Les enquêtes de satisfaction ne sont que le sommet de l’iceberg. On sait tous comment faire pour éviter qu’un client mécontent ne reçoive une enquête de satisfaction dans sa boîte mail. Est-ce que c’est dans l’intérêt du client ? Non, pas du tout, mais ça il ne doit pas le savoir. On est tous des menteurs professionnels et tant que le client ne s’aperçoit de rien, nous le sommes avec l’approbation du management.

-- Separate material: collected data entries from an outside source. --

(* ===== verification/Mutex.v ===== *)
(** * Mutexes and condition variables: [drivers/threads/mutex.c], [cond.c]

    A mutex counts its holders up to a maximum and keeps a list of the threads
    that wait for it.  [mutex_acquire] sleeps in its middle: it is split at the
    system call into [mutex_acquire_begin], which the caller runs up to the
    switch, and [mutex_acquire_end], which it runs when it is elected again. *)
From S2P Require Import Prelude ThreadDefs Ring ThreadFacts Sched ThreadApi.

(** ** Mutexes *)

(** [lock(&mutex->Lock)]: the word is in the object. *)
Definition lock_mutex (mutex : nat) : K unit :=
  mx_get mutex (fun _ => tt) ;; lock (LMutex mutex).

Section mutexes.
(** The procedures of deferred calls and the bound on them, for the switch. *)
Variable call : Z -> Z -> Z -> Z -> K unit.
Variable dpc_fuel : nat.
(** The block [malloc] finds for a mutex, if any. *)
Variable malloc_mutex : world -> option nat.

Definition mutex_create (max_lock_count : Z) : K ptr := fun w =>
  match malloc_mutex w with
  | None => Ok None w
  | Some m => Ok (Some m) (w <| Mutexes ::= <[m := mkMUTEX 0 max_lock_count None None]> |>)
  end.

(** The lock word is gone with the object it is in. *)
Definition mutex_destroy (mutex : nat) : K unit :=
  lock_mutex mutex ;;
  modify (fun w => w <| Mutexes ::= delete mutex |> <| held ::= fun h => h ∖ {[ LMutex mutex ]} |>).

Definition mutex_setlockcount (mutex : nat) (lock_count : Z) : K unit :=
  lock_mutex mutex ;;
  mx_upd mutex (set MaximumLockCount (fun _ => lock_count)) ;;
  unlock (LMutex mutex).

Definition mutex_sleep (milliseconds : Z) (mutex : nat) : K unit :=
  processor <- thread_get_processor_block ;;
  now <- gets millisecond_clock_time ;;
  let sleep_time := u64 (now + milliseconds) in
  thread_raise_irql 2 ;;
  lock (LProc processor) ;;
  set_sleep_time processor sleep_time ;;
  unlock (LMutex mutex) ;;
  unlock (LProc processor) ;;
  sc call dpc_fuel.

(** Joining the waiting list: the last waiter points back to the first. *)
Definition mutex_enqueue (mutex : nat) (pthr : ptr) : K unit :=
  last_ <- mx_get mutex LastWaiting ;;
  pthr ->> PreviousThreadMutex <<- last_ ;;
  first <- mx_get mutex FirstWaiting ;;
  pthr ->> NextThreadMutex <<- first ;;
  (match first with
   | Some _ => first ->> PreviousThreadMutex <<- pthr
   | None => mx_upd mutex (set FirstWaiting (fun _ => pthr))
   end) ;;
  last2 <- mx_get mutex LastWaiting ;;
  (match last2 with
   | Some _ => last2 ->> NextThreadMutex <<- pthr
   | None => ret tt
   end) ;;
  mx_upd mutex (set LastWaiting (fun _ => pthr)).

(** True when the caller has the mutex; false when it has been put to sleep,
    the processor being with the thread the switch elected. *)
Definition mutex_acquire_begin (mutex : nat) (timeout : Z) : K bool :=
  lock_mutex mutex ;;
  cur <- mx_get mutex CurrentLockCount ;;
  max <- mx_get mutex MaximumLockCount ;;
  if cur <? max then
    mx_upd mutex (set CurrentLockCount (fun n => u32 (n + 1))) ;;
    unlock (LMutex mutex) ;;
    ret true
  else
    pthr <- thread_get_current ;;
    mutex_enqueue mutex pthr ;;
    pthr2 <- thread_get_current ;;
    pthr2 ->> WaitingForMutex <<- 1 ;;
    mutex_sleep (u32 timeout) mutex ;;
    ret false.

(** Leaving the waiting list after a timeout. *)
Definition mutex_dequeue (mutex : nat) (pthr : ptr) : K unit :=
  next <- pthr ->> NextThreadMutex ;;
  prev <- pthr ->> PreviousThreadMutex ;;
  (match next with Some _ => next ->> PreviousThreadMutex <<- prev | None => ret tt end) ;;
  prev2 <- pthr ->> PreviousThreadMutex ;;
  next2 <- pthr ->> NextThreadMutex ;;
  (match prev2 with Some _ => prev2 ->> NextThreadMutex <<- next2 | None => ret tt end) ;;
  first <- mx_get mutex FirstWaiting ;;
  next3 <- pthr ->> NextThreadMutex ;;
  when (bool_decide (first = pthr)) (mx_upd mutex (set FirstWaiting (fun _ => next3))) ;;
  last_ <- mx_get mutex LastWaiting ;;
  prev3 <- pthr ->> PreviousThreadMutex ;;
  when (bool_decide (last_ = pthr)) (mx_upd mutex (set LastWaiting (fun _ => prev3))) ;;
  first2 <- mx_get mutex FirstWaiting ;;
  when (bool_decide (first2 = pthr)) (mx_upd mutex (set FirstWaiting (fun _ => None))) ;;
  last2 <- mx_get mutex LastWaiting ;;
  when (bool_decide (last2 = pthr)) (mx_upd mutex (set LastWaiting (fun _ => None))).

(** 0 = timeout, 1 = acquired. *)
Definition mutex_acquire_end (mutex : nat) : K Z :=
  lock_mutex mutex ;;
  pthr <- thread_get_current ;;
  waiting_ <- pthr ->> WaitingForMutex ;;
  acquired <- (if nz waiting_ then
                 pthr2 <- thread_get_current ;;
                 mutex_dequeue mutex pthr2 ;; ret 0
               else ret 1) ;;
  unlock (LMutex mutex) ;;
  ret acquired.

(** One round of the loop of [mutex_release]. *)
Definition mutex_release_step (mutex : nat) (_ : unit) : K (option unit) :=
  first <- mx_get mutex FirstWaiting ;;
  cur <- mx_get mutex CurrentLockCount ;;
  max <- mx_get mutex MaximumLockCount ;;
  match first with
  | Some _ =>
      if cur <? max then
        next <- first ->> NextThreadMutex ;;
        mx_upd mutex (set FirstWaiting (fun _ => next)) ;;
        when (bool_decide (next = first)) (mx_upd mutex (set FirstWaiting (fun _ => None))) ;;
        last_ <- mx_get mutex LastWaiting ;;
        when (bool_decide (last_ = first)) (mx_upd mutex (set LastWaiting (fun _ => None))) ;;
        first ->> WaitingForMutex <<- 0 ;;
        first ->> SleepTime <<- 0 ;;
        mx_upd mutex (set CurrentLockCount (fun n => u32 (n + 1))) ;;
        ret (Some tt)
      else ret None
  | None => ret None
  end.

(** The loop stops when the count reaches the maximum, so the distance of the
    two, and one, bounds its rounds. *)
Definition mutex_release (mutex : nat) : K unit :=
  lock_mutex mutex ;;
  mx_upd mutex (set CurrentLockCount (fun n => u32 (n - 1))) ;;
  cur <- mx_get mutex CurrentLockCount ;;
  max <- mx_get mutex MaximumLockCount ;;
  while (S (Z.to_nat (max - cur))) (mutex_release_step mutex) tt ;;
  unlock (LMutex mutex).

(** ** Condition variables

    A caller that is put to sleep by an acquire is [Blocked]: what it does
    next it does in a later state. *)

Definition mutex_acquire (mutex : nat) (timeout : Z) : K Z :=
  now_ <- mutex_acquire_begin mutex timeout ;;
  if now_ : bool then ret 1 else blocked.

Definition MAX_SEMAPHORE : Z := 32 * 1024.
Definition LOCK_INFINITE : Z := -1.

(** The block [malloc] finds for a condition variable, if any. *)
Variable malloc_cond : world -> option nat.

(** The mutex a field of the object points to, acquired, released, destroyed. *)
Definition cv_mutex (c : nat) (f : COND -> ptr) : K nat :=
  p <- cv_get c f ;; of_option p.
Definition acquire_of (c : nat) (f : COND -> ptr) : K unit :=
  m <- cv_mutex c f ;; mutex_acquire m LOCK_INFINITE ;; ret tt.
Definition release_of (c : nat) (f : COND -> ptr) : K unit :=
  m <- cv_mutex c f ;; mutex_release m.
Definition destroy_of (c : nat) (f : COND -> ptr) : K unit :=
  m <- cv_mutex c f ;; mutex_destroy m.

Definition cond_delete (c : option nat) : K unit :=
  match c with
  | None => ret tt
  | Some c =>
      destroy_of c wait_sem ;;
      destroy_of c wait_done ;;
      destroy_of c cond_lock ;;
      modify (fun w => w <| Conds ::= delete c |>)
  end.

(** Clearing the object [malloc] did not find is an access through NULL. *)
Definition cond_create : K ptr :=
  w <- get ;;
  c <- of_option (malloc_cond w) ;;
  modify (fun w => w <| Conds ::= <[c := mkCOND None 0 0 None None]> |>) ;;
  l <- mutex_create 1 ;;
  cv_upd c (set cond_lock (fun _ => l)) ;;
  s <- mutex_create MAX_SEMAPHORE ;;
  cv_upd c (set wait_sem (fun _ => s)) ;;
  d <- mutex_create MAX_SEMAPHORE ;;
  cv_upd c (set wait_done (fun _ => d)) ;;
  cv_upd c (fun v => v <| signals := 0 |> <| waiting := 0 |>) ;;
  match l, s, d with
  | Some _, Some _, Some _ => ret (Some c)
  | _, _, _ => cond_delete (Some c) ;; ret None
  end.

Definition cond_wait (c m : option nat) : K unit :=
  match c, m with
  | Some c, Some m =>
      acquire_of c cond_lock ;;
      cv_upd c (set waiting (fun n => s32 (n + 1))) ;;
      release_of c cond_lock ;;
      mutex_release m ;;
      acquire_of c wait_sem ;;
      acquire_of c cond_lock ;;
      sig <- cv_get c signals ;;
      when (0 <? sig)
        (release_of c wait_done ;;
         cv_upd c (set signals (fun n => s32 (n - 1)))) ;;
      cv_upd c (set waiting (fun n => s32 (n - 1))) ;;
      release_of c cond_lock ;;
      mutex_acquire m LOCK_INFINITE ;;
      ret tt
  | _, _ => ret tt
  end.

Definition cond_signal (c : option nat) : K unit :=
  match c with
  | None => ret tt
  | Some c =>
      acquire_of c cond_lock ;;
      wt <- cv_get c waiting ;;
      sig <- cv_get c signals ;;
      if sig <? wt then
        cv_upd c (set signals (fun n => s32 (n + 1))) ;;
        release_of c wait_sem ;;
        release_of c cond_lock ;;
        acquire_of c wait_done
      else release_of c cond_lock
  end.

Definition cond_broadcast (c : option nat) : K unit :=
  match c with
  | None => ret tt
  | Some c =>
      acquire_of c cond_lock ;;
      wt <- cv_get c waiting ;;
      sig <- cv_get c signals ;;
      if sig <? wt then
        let num_waiting := s32 (wt - sig) in
        cv_upd c (set signals (fun _ => wt)) ;;
        for_each (seq 0 (Z.to_nat num_waiting)) (fun _ => release_of c wait_sem) ;;
        release_of c cond_lock ;;
        for_each (seq 0 (Z.to_nat num_waiting)) (fun _ => acquire_of c wait_done)
      else release_of c cond_lock
  end.
End mutexes.
(* ===== verification/Vm.v ===== *)
(** * User pages: [drivers/ppc/vm.c]

    The page table of the user area, 1280 MB from address 0x30000000 in pages
    of 64 KB, one word a page: the physical page with the access flags in the
    low 16 bits, zero for none.  [tlb] is the list of the addresses whose
    translation the processor has been told to forget, latest first.  A failing
    assertion and an index outside the table are [Fault]; the table itself does
    not check the end of a mapping. *)
From S2P Require Import Prelude Bits.

Definition VM_USER_PAGE_BITS : Z := 16.
Definition VM_USER_PAGE_SIZE : Z := 2 ^ 16.
Definition VM_USER_PAGE_MASK : Z := VM_USER_PAGE_SIZE - 1.
Definition USER_PAGES : nat := Z.to_nat (1280 * 1024 * 1024 / VM_USER_PAGE_SIZE).

Record vm_st := mkVm { userpagetable : list Z; tlb : list Z; vm_segfault_handler : Z }.
#[global] Instance eta_vm : Eta vm_st := fun r => mkVm (userpagetable r) (tlb r) (vm_segfault_handler r).

Definition MV (A : Type) : Type := M vm_st A.
Definition assert (b : bool) : MV unit := if b then ret tt else fault.
Definition page_get (i : Z) : MV Z := fun s =>
  if 0 <=? i then match userpagetable s !! Z.to_nat i with Some v => Ok v s | None => Fault end else Fault.
Definition page_set (i v : Z) : MV unit := fun s =>
  if (0 <=? i) && (i <? Z.of_nat (length (userpagetable s))) then Ok tt (s <| userpagetable ::= <[Z.to_nat i := v]> |>)
  else Fault.
Definition vm_invalidate_tlb (ea : Z) : MV unit := modify (fun s => s <| tlb ::= cons ea |>).

Definition vm_common_check_get_idx (virt_addr size : Z) : MV Z :=
  assert (negb (nz (virt_addr .& VM_USER_PAGE_MASK))) ;;
  assert (negb (nz (size .& VM_USER_PAGE_MASK))) ;;
  assert ((0x30000000 <=? virt_addr) && (virt_addr <? 0x80000000)) ;;
  ret ((virt_addr - 0x30000000) .>> VM_USER_PAGE_BITS).

(** The three loops walk over the pages in the same way: [body] is what they
    do with the page of index [i] at address [v], the [n]th of the mapping. *)
Fixpoint page_loop (fuel : nat) (body : Z -> Z -> Z -> MV unit) (size i v n : Z) : MV unit :=
  if size =? 0 then ret tt else
  match fuel with
  | O => diverge
  | S fuel =>
      body i v n ;;
      page_loop fuel body (s32 (size - VM_USER_PAGE_SIZE)) (i + 1) (u32 (v + VM_USER_PAGE_SIZE)) (n + 1)
  end.

(** Pages of a 31-bit size. *)
Definition vm_fuel : nat := Z.to_nat 65536.

Definition vm_create_user_mapping (virt_addr phys_addr size wimg : Z) : MV unit :=
  assert (negb (nz (phys_addr .& VM_USER_PAGE_MASK))) ;;
  page_idx <- vm_common_check_get_idx virt_addr size ;;
  let page_addr := phys_addr .| wimg in
  page_loop vm_fuel (fun i v n =>
    page_set i (u32 (page_addr + n * VM_USER_PAGE_SIZE)) ;;
    vm_invalidate_tlb v) size page_idx virt_addr 0.

Definition vm_destroy_user_mapping (virt_addr size : Z) : MV unit :=
  page_idx <- vm_common_check_get_idx virt_addr size ;;
  page_loop vm_fuel (fun i v _ =>
    page_set i 0 ;;
    vm_invalidate_tlb v) size page_idx virt_addr 0.

Definition vm_set_user_mapping_flags (virt_addr size wimg : Z) : MV unit :=
  page_idx <- vm_common_check_get_idx virt_addr size ;;
  page_loop vm_fuel (fun i v _ =>
    e <- page_get i ;;
    if nz e then
      page_set i (e .& not32 VM_USER_PAGE_MASK) ;;
      e <- page_get i ;;
      page_set i (u32 (e .| wimg)) ;;
      vm_invalidate_tlb v
    else ret tt) size page_idx virt_addr 0.

Definition vm_set_user_mapping_segfault_handler (handler : Z) : MV unit :=
  modify (fun s => s <| vm_segfault_handler := handler |>).

(** ** What the mappings promise *)

(** The table with the entries of pages [i] to [i + n - 1] replaced, the [k]th
    by [f k] of what it was. *)
Definition remap (i n : nat) (f : nat -> Z -> Z) (t : list Z) : list Z :=
  imap (fun j e => if decide (i <= j < i + n)%nat then f (j - i)%nat e else e) t.

Lemma remap_0 i f t : remap i 0 f t = t.
Proof.
  unfold remap. apply list_eq. intros j. rewrite list_lookup_imap. destruct (t !! j); [|done]. cbn -[decide].
  rewrite decide_False by lia. done.
Qed.

Lemma remap_S i n f t e : t !! i = Some e ->
  remap i (S n) f t = remap (S i) n (fun k => f (S k)) (<[i := f 0%nat e]> t).
Proof.
  intros H. unfold remap. pose proof (lookup_lt_Some _ _ _ H). apply list_eq. intros j. rewrite !list_lookup_imap.
  destruct (decide (j = i)) as [->|Hne].
  - rewrite list_lookup_insert_eq, H by done. cbn -[decide]. rewrite decide_True, decide_False by lia. by rewrite Nat.sub_diag.
  - rewrite list_lookup_insert_ne by done. destruct (t !! j); [|done]. cbn -[decide]. f_equal.
    repeat case_decide; first [lia|done|f_equal; lia].
Qed.

(** ** The loop *)

Lemma size_step n : Z.of_nat n < 32767 -> s32 (Z.of_nat (S n) * VM_USER_PAGE_SIZE - VM_USER_PAGE_SIZE) = Z.of_nat n * VM_USER_PAGE_SIZE.
Proof. intros H. change VM_USER_PAGE_SIZE with 65536. unfold s32. rewrite Z.mod_small; lia. Qed.

Section loop.
Context (body : Z -> Z -> Z -> MV unit) (g : nat -> Z -> Z) (h : Z -> bool).
(** The body replaces entry [e] by [g n e], and drops its translation if [h e]. *)
Context (Hbody : forall s i v n e, userpagetable s !! i = Some e ->
  body (Z.of_nat i) v (Z.of_nat n) s =
  Ok tt (s <| userpagetable ::= <[i := g n e]> |> <| tlb ::= fun l => if h e then v :: l else l |>)).

Lemma page_loop_run n : forall fuel s i k v,
  (n <= fuel)%nat -> Z.of_nat n < 32768 -> (i + n <= length (userpagetable s))%nat -> 0 <= v -> v + Z.of_nat n * VM_USER_PAGE_SIZE < 2 ^ 32 ->
  runs (page_loop fuel body (Z.of_nat n * VM_USER_PAGE_SIZE) (Z.of_nat i) v (Z.of_nat k)) s (fun _ s' =>
    userpagetable s' = remap i n (fun j => g (k + j)) (userpagetable s) /\
    vm_segfault_handler s' = vm_segfault_handler s /\ tlb s ⊆ tlb s' /\
    forall j e, (j < n)%nat -> userpagetable s !! (i + j)%nat = Some e -> h e = true -> v + Z.of_nat j * VM_USER_PAGE_SIZE ∈ tlb s').
Proof.
  assert (VM_USER_PAGE_SIZE = 65536) as HP by done.
  induction n as [|n IH]; intros fuel s i k v Hf Hn Hi Hv Hvn.
  - exists tt, s. destruct fuel; (split; [done|]); rewrite remap_0; (split_and!; [done|done|done|intros; lia]).
  - destruct fuel as [|fuel]; [lia|]. destruct (lookup_lt_is_Some_2 (userpagetable s) i) as [e He]; [lia|]. cbn [page_loop].
    rewrite (proj2 (Z.eqb_neq _ 0)) by lia. unfold runs. rewrite (bind_ok _ _ _ _ _ (Hbody s i v k e He)).
    rewrite size_step by lia.
    rewrite u32_small by lia. replace (Z.of_nat i + 1) with (Z.of_nat (S i)) by lia. replace (Z.of_nat k + 1) with (Z.of_nat (S k)) by lia.
    set (s1 := s <| userpagetable ::= _ |> <| tlb ::= _ |>).
    destruct (IH fuel s1 (S i) (S k) (v + VM_USER_PAGE_SIZE)) as ([] & s' & E & Ht & Hs & Hl & Hin); [lia|lia| |lia|lia|].
    { unfold s1. cbn. rewrite length_insert. lia. }
    exists tt, s'. split; [exact E|]. split_and!.
    + rewrite Ht, (remap_S i n _ _ e) by done. unfold s1. cbn. rewrite Nat.add_0_r. unfold remap. apply list_eq. intros j.
      rewrite !list_lookup_imap. destruct (<[i:=g k e]> (userpagetable s) !! j); [|done]. cbn -[decide]. case_decide; [|done].
      f_equal. f_equal. lia.
    + by rewrite Hs.
    + intros x Hx. apply Hl. unfold s1. cbn. destruct (h e); set_solver.
    + intros [|j] e' Hj He' Hh.
      * rewrite Nat.add_0_r, He in He'. injection He' as <-. apply Hl. unfold s1. cbn. rewrite Hh. rewrite Z.add_0_r. set_solver.
      * replace (v + Z.of_nat (S j) * VM_USER_PAGE_SIZE) with (v + VM_USER_PAGE_SIZE + Z.of_nat j * VM_USER_PAGE_SIZE) by lia.
        apply (Hin j e'); [lia| |done]. unfold s1. cbn. rewrite list_lookup_insert_ne by lia. by rewrite <- Nat.add_succ_comm in He'.
Qed.

Context (Hout : forall s i v n, (length (userpagetable s) <= i)%nat -> body (Z.of_nat i) v (Z.of_nat n) s = Fault).

(** A mapping that does not fit the table. *)
Lemma page_loop_out n : forall fuel s i k v,
  (n <= fuel)%nat -> Z.of_nat n < 32768 -> (i <= length (userpagetable s))%nat -> (length (userpagetable s) < i + n)%nat ->
  page_loop fuel body (Z.of_nat n * VM_USER_PAGE_SIZE) (Z.of_nat i) v (Z.of_nat k) s = Fault.
Proof.
  assert (VM_USER_PAGE_SIZE = 65536) as HP by done.
  induction n as [|n IH]; intros fuel s i k v Hf Hn Hi Hout'; [lia|].
  destruct fuel as [|fuel]; [lia|]. cbn [page_loop]. rewrite (proj2 (Z.eqb_neq _ 0)) by lia.
  destruct (decide (i = length (userpagetable s))) as [->|Hne].
  - unfold bind at 1. by rewrite Hout by done.
  - destruct (lookup_lt_is_Some_2 (userpagetable s) i) as [e He]; [lia|]. rewrite (bind_ok _ _ _ _ _ (Hbody s i v k e He)).
    rewrite size_step by lia.
    replace (Z.of_nat i + 1) with (Z.of_nat (S i)) by lia. replace (Z.of_nat k + 1) with (Z.of_nat (S k)) by lia.
    apply IH; [lia|lia|cbn; rewrite length_insert; lia..].
Qed.
End loop.

(** ** Entries *)

Lemma land_page_mask a : a .& VM_USER_PAGE_MASK = a mod VM_USER_PAGE_SIZE.
Proof. change VM_USER_PAGE_MASK with (Z.ones 16). by apply Z.land_ones. Qed.

Lemma page_or p w : p mod VM_USER_PAGE_SIZE = 0 -> 0 <= w < VM_USER_PAGE_SIZE -> p .| w = p + w.
Proof.
  intros Hp Hw. symmetry. apply Z.add_nocarry_lor. bitwise k Hk. rewrite Z.land_spec, Z.bits_0.
  destruct (Z.ltb_spec k 16).
  - rewrite <- (Z.mod_pow2_bits_low p 16) by lia. change (2 ^ 16) with VM_USER_PAGE_SIZE. by rewrite Hp, Z.bits_0.
  - rewrite (high_bits w 16 k); [apply andb_false_r|done|lia].
Qed.

Lemma frame_of e : is_word e -> e .& not32 VM_USER_PAGE_MASK = e - e mod VM_USER_PAGE_SIZE.
Proof.
  intros He. assert (e .& not32 VM_USER_PAGE_MASK = Z.ldiff e (Z.ones 16)) as ->.
  { change (not32 VM_USER_PAGE_MASK) with (Z.ldiff (Z.ones 32) (Z.ones 16)). bitwise k Hk.
    rewrite Z.land_spec, !Z.ldiff_spec, andb_assoc. f_equal. destruct (Z.ltb_spec k 32).
    - by rewrite Z.ones_spec_low, andb_true_r by lia.
    - rewrite (high_bits e 32 k); [done|done|lia]. }
  rewrite Z.ldiff_ones_r, Z.shiftl_mul_pow2, Z.shiftr_div_pow2 by lia. change (2 ^ 16) with VM_USER_PAGE_SIZE.
  pose proof (Z.div_mod e VM_USER_PAGE_SIZE ltac:(done)). lia.
Qed.

(** The entry of a page: its frame and its flags. *)
Definition entry (frame flags : Z) : Z := u32 (frame + flags).

Lemma u32_page x : x mod VM_USER_PAGE_SIZE = 0 -> u32 x mod VM_USER_PAGE_SIZE = 0.
Proof.
  intros Hx. unfold u32. change (2 ^ 32) with (65536 * VM_USER_PAGE_SIZE).
  rewrite <- Znumtheory.Zmod_div_mod; try done. by exists 65536.
Qed.

Lemma u32_frame x w : x mod VM_USER_PAGE_SIZE = 0 -> 0 <= w < VM_USER_PAGE_SIZE -> u32 (x + w) = u32 x + w.
Proof.
  intros Hx Hw. pose proof (u32_page x Hx) as Hu. pose proof (u32_range x) as Hr.
  assert (u32 (x + w) = u32 (u32 x + w)) as -> by (unfold u32; by rewrite Zplus_mod_idemp_l).
  apply u32_small. pose proof (Z.div_mod (u32 x) VM_USER_PAGE_SIZE ltac:(done)) as Hd. rewrite Hu in Hd.
  change VM_USER_PAGE_SIZE with 65536 in *. lia.
Qed.

Lemma entry_spec x w : x mod VM_USER_PAGE_SIZE = 0 -> 0 <= w < VM_USER_PAGE_SIZE ->
  is_word (entry x w) /\ entry x w .& not32 VM_USER_PAGE_MASK = u32 x /\ entry x w .& VM_USER_PAGE_MASK = w /\
  u32 x mod VM_USER_PAGE_SIZE = 0.
Proof.
  intros Hx Hw. assert (is_word (entry x w)) as He by apply is_word_u32.
  assert (u32 x mod VM_USER_PAGE_SIZE = 0) as Hu.
  { by apply u32_page. }
  assert (entry x w mod VM_USER_PAGE_SIZE = w) as Hm.
  { unfold entry. rewrite u32_frame by done. rewrite <- Zplus_mod_idemp_l, Hu. by apply Z.mod_small. }
  split_and!; [done| | |done].
  - rewrite frame_of, Hm by done. unfold entry. rewrite u32_frame by done. lia.
  - by rewrite land_page_mask.
Qed.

La pression est intense et se fait ressentir à chacun des 45 appels en moyenne auxquels on répond chaque jour. C’est le destin de tous ceux qui se trouvent en bas de la hiérarchie du travail. On est remplaçable, contrôlable et tout ce que l’on fait peut être chiffré. Des chiffres peu réalistes, mais ça c’est les lois du libre marché. Dans tous les boulots de ce type que j’ai effectué, les chiffres demandés ne pouvaient être atteints, car l’homme, quoi qu’on en dise, n’est pas une machine.
Pour le management, ce n’est pas évident non plus: ils doivent trouver de nouveaux clients et faire plaisir aux actionnaires. Il faut faire plus pour moins. Comment on s’y prend ? Ce n’est pas le problème des actionnaires. Voilà comment on se retrouve avec du personnel à bout, un taux de maladie de 15% et autant de gens qui démissionnent au cours des six derniers mois.
Heureusement que la formation de base est assurée par l’agence de l’emploi. Par ce biais, on approvisionne régulièrement l’entreprise en force neuve. Des personnes qui sont encore assez naïves que pour croire qu’il s’agit là d’une opportunité à saisir. L’entreprise propose en effet, après plus ou moins trois mois, un contrat fixe aux survivants. Et c’est comme ça que l’on se retrouve coincé là. Juste le temps de trouver autre chose, vous vous dites. Ou que vous atteigniez le point de rupture. Cette dernière option est malheureusement la plus courante avec le marché actuel de l’emploi.
À votre sortie, pas d’enquête de satisfaction. Il n’y a plus personne pour vous demander ce que vous pensez de votre emploi.